=== ABOUT THIS TASK ===
Needed from the data below: every line from the one with "[EvAccept lfd x.1;" up to and including the one with "(** The acceptor", repeated exactly and with nothing else.

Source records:
══════════

(* ===== verification/AcceptorTest.v ===== *)
(** * An acceptor on its own (tests/acceptor_test.cc)

    The program gives an [Acceptor] a function that writes a line to every new
    connection and closes it, and runs the loop.  The theorem is about all
    iterations of the loop: every client is accepted, written to and closed, in
    this order and once, no descriptor stays open, and an iteration ends the
    process exactly when [accept4] fails. *)

From S2P Require Import Prelude Slice Buffer Timestamp Poller World EventLoop TcpConnection TcpServer TimerQueue Reactor Iteration Startup Listener.

(** "How are you?\n" *)
Definition how_are_you : bytes := b_ "How are you?" ++ [Byte.x0a].

Section Program.
Context `{Kernel}.

(** The function the acceptor calls; what it prints is left out. *)
Definition test_new_connection (connfd : Z) (client : sockaddr_in) : MW unit :=
  _ ← sys_write connfd how_are_you;
  log (EvClose connfd).

Definition acceptor_app : App := {|
  app_run _ := mret tt;
  app_connection _ _ := mret tt;
  app_message _ _ _ := mret tt;
  app_write_complete _ _ := mret tt;
  app_close _ _ := mret tt;
  app_new_connection _ connfd client := test_new_connection connfd client
|}.

(** The test up to [loop.loop()] *)
Definition acceptor_setup (inet_aton : bytes → option Z) : MW unit :=
  EventLoop_ctor ;;
  Acceptor.Acceptor_new (InetAddress.InetAddress_new inet_aton (b_ "127.0.0.1") 5000) ;;
  Acceptor.SetNewConnectionCallback (UserNewConnection 0) ;;
  Acceptor.listen.

Definition acceptor_invoke (n : nat) : Callback → MW unit := invoke (H0 := acceptor_app) n.

End Program.

(** ** What a client sees *)

(** The system calls on a client's descriptor, oldest first *)
Definition about_client (e : sys_event) : bool :=
  match e with
  | EvAccept _ _ | EvReadv _ _ | EvWrite _ _ _ | EvShutdown _ | EvClose _ => true
  | _ => false
  end.
Definition client_calls (l : history) : list sys_event :=
  reverse (filter (fun e => about_client e = true) l).

(** A client with descriptor [x.1]; [write(2)] answered [x.2]. *)
Definition greet_calls (lfd : Z) (x : Z * Z) : list sys_event :=
  [EvAccept lfd x.1; EvWrite x.1 how_are_you x.2; EvClose x.1].

Lemma client_calls_app l k : client_calls (l ++ k) = client_calls k ++ client_calls l.
Proof. unfold client_calls. by rewrite filter_app, reverse_app. Qed.

Section Theorems.
Context `{HK : Kernel} `{!ClockOk} (m : nat).
Let inv : Callback → MW unit := acceptor_invoke (S m).

(** The acceptor listens on [lfd] and calls the function of the program. *)
Record accepting (lfd : Z) (w : World) : Prop := {
  ag_reg : Poller.reg_wf (poller (loop w)) (chans w);
  ag_thread : threadId_ (loop w) = tid w;
  ag_functors : functors_ (loop w) = [];
  ag_acceptor : listen_socket_ (acceptor_ w) = lfd ∧ new_conn_callback_ (acceptor_ w) = Some (UserNewConnection 0);
  ag_listener : ∃ lc, chans w !! listen_channel_ (acceptor_ w) = Some lc ∧ reads lc Acceptor_handleRead
}.

(** The world after a client was served *)
Definition greeted (lfd fd : Z) (w : World) : World :=
  w <| hist := EvClose fd :: EvWrite fd how_are_you (k_write (EvAccept lfd fd :: hist w) fd how_are_you).1 ::
               EvAccept lfd fd :: hist w |>.

Lemma accepting_hist lfd w e : accepting lfd w → accepting lfd (w <| hist := e :: hist w |>).
Proof. by intros []. Qed.

Lemma accept_eval lfd w :
  accepting lfd w → let fd := (k_accept (hist w) lfd).1 in
  inv Acceptor_handleRead w = if fd <? 0 then Err Abort else Ok (tt, greeted lfd fd w).
Proof.
  intros [_ Hthr _ [Hfd Hcb] _] fd. change (inv Acceptor_handleRead) with
    (Acceptor.handleRead (new_connection (H0 := acceptor_app))).
  unfold Acceptor.handleRead. rewrite (M_bind_eq _ _ _ _ _ (assertInLoopThread_true w Hthr)).
  rewrite (M_bind_eq _ _ w (acceptor_ w) w) by done. rewrite Hfd, Hcb.
  rewrite (M_bind_eq _ _ w (k_accept (hist w) lfd) (w <| hist := EvAccept lfd fd :: hist w |>)) by done.
  fold fd. by destruct (fd <? 0).
Qed.

Lemma greeted_accepting lfd fd w : accepting lfd w → accepting lfd (greeted lfd fd w).
Proof. by intros []. Qed.

(** An iteration polls and then serves the client that waits, if there is one. *)
Lemma accept_iteration lfd n rs w :
  let h := EvGettimeofday :: EvPoll (len (pollfds_ (poller (loop w)))) :: hist w in
  let fd := (k_accept h lfd).1 in
  accepting lfd w → listener_poll n rs w →
  ∃ w1, accepting lfd w1 ∧ hist w1 = h ∧
    loop_body inv w = if client_waits n rs w
      then (if fd <? 0 then Err Abort else Ok (tt, greeted lfd fd w1)) else Ok (tt, w1).
Proof.
  intros h fd Hag Hlp. destruct (ag_listener _ _ Hag) as (lc & Hlc & Hrd).
  destruct (listener_iteration inv n rs w lc (ag_reg _ _ Hag) Hlc Hlp)
    as (active & hp & r & Hreg & _ & _ & Hr & Hact & -> & Hcase).
  set (w1 := polled rs active hp w) in *. exists w1.
  assert (Hag1 : accepting lfd w1) by (destruct Hag; split; try done; by exists (Channel.set_revents r lc)).
  assert (Hpend : ∀ w2, accepting lfd w2 → doPendingFunctors inv w2 = Ok (tt, w2))
    by (intros w2 Hw2; apply doPendingFunctors_none, Hw2).
  split; [done|]. split; [done|]. destruct Hcase as [Ea|[-> ->]]; [|by apply Hpend].
  destruct (Hact Ea) as [Hcalm Hrb]. rewrite Ea. cbn [mfor]. rewrite !M_bind_unfold.
  pose proof (accept_eval lfd w1 Hag1) as Eacc. change (hist w1) with h in Eacc. cbv zeta in Eacc. fold fd in Eacc.
  destruct Hrd as (Hrd & Hwt & _). rewrite (listener_event inv w1 (Channel.set_revents r lc)); [|done..|].
  - cbn [Channel.set_revents revents_]. rewrite Hrb, Eacc. destruct (client_waits n rs w); [|by apply Hpend].
    destruct (fd <? 0); [done|]. by apply Hpend, greeted_accepting.
  - intros w2. rewrite Eacc. destruct (fd <? 0); [done|]. intros [= <-]. by exists (Channel.set_revents r lc).
Qed.

(** *** The program *)

Lemma acceptor_setup_accepting inet_aton w :
  process_start w → setup_answers (InetAddress.InetAddress_new inet_aton (b_ "127.0.0.1") 5000) w →
  ∃ w', acceptor_setup inet_aton w = Ok (tt, w') ∧ accepting (k_socket (hist w)) w'.
Proof.
  intros Hps Hsa. unfold acceptor_setup. set (addr := InetAddress.InetAddress_new _ _ _) in *.
  destruct (acceptor_constructed addr w Hps Hsa) as (w1 & w2 & k & ch & E1 & E2 & [Hreg Hthr Hfn _ _ _] & Ha & Hk & Hrd).
  rewrite (M_bind_eq _ _ _ _ _ E1), (M_bind_eq _ _ _ _ _ E2).
  set (w3 := w2 <| acceptor_ := mkAcceptor (k_socket (hist w)) k (Some (UserNewConnection 0)) |>).
  rewrite (M_bind_eq _ _ w2 tt w3) by (unfold Acceptor.SetNewConnectionCallback, mmod; by rewrite Ha).
  rewrite (listen_Ok w3 Hthr) by apply Hsa. eexists. split; [done|]. split; try done. by exists ch.
Qed.

(** The states that iterations of the loop reach *)
Inductive acceptor_run (w0 : World) : World → Prop :=
  | accept_start : acceptor_run w0 w0
  | accept_iterate n rs w w' :
      acceptor_run w0 w → listener_poll n rs w → loop_body inv w = Ok (tt, w') → acceptor_run w0 w'.

(** All clients so far were served. *)
Definition all_served (lfd : Z) (h0 h : history) : Prop :=
  ∃ l clients, h = l ++ h0 ∧ client_calls l = clients ≫= greet_calls lfd.

Lemma acceptor_run_accepting lfd w0 w :
  accepting lfd w0 → acceptor_run w0 w → accepting lfd w ∧ all_served lfd (hist w0) (hist w).
Proof.
  intros H0. induction 1 as [|n rs w w' _ (IH & l & cs & Hl & Hcs) Hlp E]; [by split; [|exists [], []]|].
  destruct (accept_iteration lfd n rs w IH Hlp) as (w1 & Hag & Hh & E1). rewrite E in E1.
  destruct (client_waits n rs w); [case_match; [done|]|]; injection E1 as ->.
  - split; [by apply greeted_accepting|]. unfold greeted. cbn [hist]. rewrite Hh, Hl.
    set (fd := (k_accept _ lfd).1). set (r := (k_write _ fd how_are_you).1).
    exists (EvClose fd :: EvWrite fd how_are_you r :: EvAccept lfd fd :: EvGettimeofday ::
            EvPoll (len (pollfds_ (poller (loop w)))) :: l), (cs ++ [(fd, r)]). split; [done|].
    rewrite bind_app, <-Hcs. etrans; [apply (client_calls_app [_; _; _; _; _] l)|done].
  - split; [done|]. rewrite Hh, Hl. exists (EvGettimeofday :: EvPoll (len (pollfds_ (poller (loop w)))) :: l), cs.
    split; [done|]. rewrite <-Hcs, <-(app_nil_r (client_calls l)). etrans; [apply (client_calls_app [_; _] l)|done].
Qed.

(** C17: the acceptor program: its set-up succeeds, and after any number of
    iterations the system calls on client descriptors are, client after client, an
    accept, one write of the whole line and a close, so that no descriptor is
    leaked or written to twice; and the next iteration returns, except that it
    aborts the process when a client is reported and [accept4] fails, whatever the
    reason. *)
Theorem acceptor_program (inet_aton : bytes → option Z) (w0 : World) :
  process_start w0 → setup_answers (InetAddress.InetAddress_new inet_aton (b_ "127.0.0.1") 5000) w0 →
  let lfd := k_socket (hist w0) in
  ∃ w1, acceptor_setup inet_aton w0 = Ok (tt, w1) ∧
    ∀ w, acceptor_run (loop_started w1) w →
      all_served lfd (hist w1) (hist w) ∧
      ∀ n rs, listener_poll n rs w →
        let fd := (k_accept (EvGettimeofday :: EvPoll (len (pollfds_ (poller (loop w)))) :: hist w) lfd).1 in
        (client_waits n rs w = true → fd < 0 → loop_body inv w = Err Abort) ∧
        (client_waits n rs w = false ∨ 0 ≤ fd → ∃ w', loop_body inv w = Ok (tt, w')).
Proof.
  intros Hps Hsa lfd. destruct (acceptor_setup_accepting inet_aton w0 Hps Hsa) as (w1 & E & Hag).
  exists w1. split; [done|]. intros w Hrun.
  destruct (acceptor_run_accepting lfd (loop_started w1) w) as [Hag' Hall]; [by destruct Hag|done|].
  split; [done|]. intros n rs Hlp fd.
  destruct (accept_iteration lfd n rs w Hag' Hlp) as (w2 & _ & _ & ->). fold fd. split.
  - intros -> Hneg. by rewrite (proj2 (Z.ltb_lt _ _)).
  - intros [->|Hge]; [eauto|]. rewrite (proj2 (Z.ltb_ge _ _)) by done. destruct (client_waits n rs w); eauto.
Qed.

End Theorems.

(** ** A client, and then a connection that is gone when it is accepted *)

Definition ex_accept_kernel : Kernel := {|
  k_gettimeofday := @k_gettimeofday ex_kernel;
  k_poll h pfds _ := (1, (fun p => if pfd_fd p =? 60 then POLLIN else 0) <$> pfds);
  k_write := @k_write ex_kernel; k_read := @k_read ex_kernel; k_readv := @k_readv ex_kernel;
  k_accept h _ :=
    (if existsb (fun e => match e with EvAccept _ _ => true | _ => false end) h then -1 else 9, TcpConnection.ex_addr);
  k_settime := @k_settime ex_kernel;
  k_eventfd := @k_eventfd ex_kernel; k_timerfd := @k_timerfd ex_kernel;
  k_socket := @k_socket ex_kernel; k_bind := @k_bind ex_kernel;
  k_listen := @k_listen ex_kernel; k_shutdown := @k_shutdown ex_kernel |}.

#[export] Instance ex_accept_clock_ok : ClockOk (H := ex_accept_kernel).
Proof. exact ex_clock_ok. Qed.

Definition ex_aton_accept (_ : bytes) : option Z := Some 16777343.
Definition ex_accept_setup : MW unit := acceptor_setup (H := ex_accept_kernel) ex_aton_accept.
Definition ex_accept_body : MW unit := loop_body (H := ex_accept_kernel) (acceptor_invoke (H := ex_accept_kernel) 1).
Definition ex_accept_up : World := loop_started (TcpConnection.run_in ex_accept_setup ex_world).
Definition ex_accept_one : World := TcpConnection.run_in ex_accept_body ex_accept_up.

Lemma acceptor_program_witness :
  client_calls (hist ex_accept_one) = greet_calls 60 (9, 13) ∧
  all_served 60 (hist (TcpConnection.run_in ex_accept_setup ex_world)) (hist ex_accept_one) ∧
  ex_accept_body ex_accept_one = Err Abort.
Proof.
  destruct (acceptor_program (HK := ex_accept_kernel) 0 ex_aton_accept ex_world) as (w1 & E & Hrun).
  - by split.
  - split; try by vm_compute. apply (bool_decide_eq_true_1 _). by vm_compute.
  - split; [by vm_compute|].
    assert (w1 = TcpConnection.run_in ex_accept_setup ex_world) as -> by (unfold TcpConnection.run_in, ex_accept_setup; by rewrite E).
    destruct (Hrun ex_accept_one) as [Hall Hnext].
    + apply (accept_iterate (HK := ex_accept_kernel) 0 _ 1 [0; 0; 1] ex_accept_up); [apply accept_start| |by vm_compute].
      apply (listener_poll_one [0; 0; 1] _ (mkpollfd 60 3 1)); by vm_compute.
    + split; [exact Hall|]. apply (Hnext 1 [0; 0; 1]); [apply (listener_poll_one [0; 0; 1] _ (mkpollfd 60 3 1))| |]; by vm_compute.
Defined.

══════════

=== REPLY TO THE EXERCISE ===
  [EvAccept lfd x.1; EvWrite x.1 how_are_you x.2; EvClose x.1].

Lemma client_calls_app l k : client_calls (l ++ k) = client_calls k ++ client_calls l.
Proof. unfold client_calls. by rewrite filter_app, reverse_app. Qed.

Section Theorems.
Context `{HK : Kernel} `{!ClockOk} (m : nat).
Let inv : Callback → MW unit := acceptor_invoke (S m).

(** The acceptor listens on [lfd] and calls the function of the program. *)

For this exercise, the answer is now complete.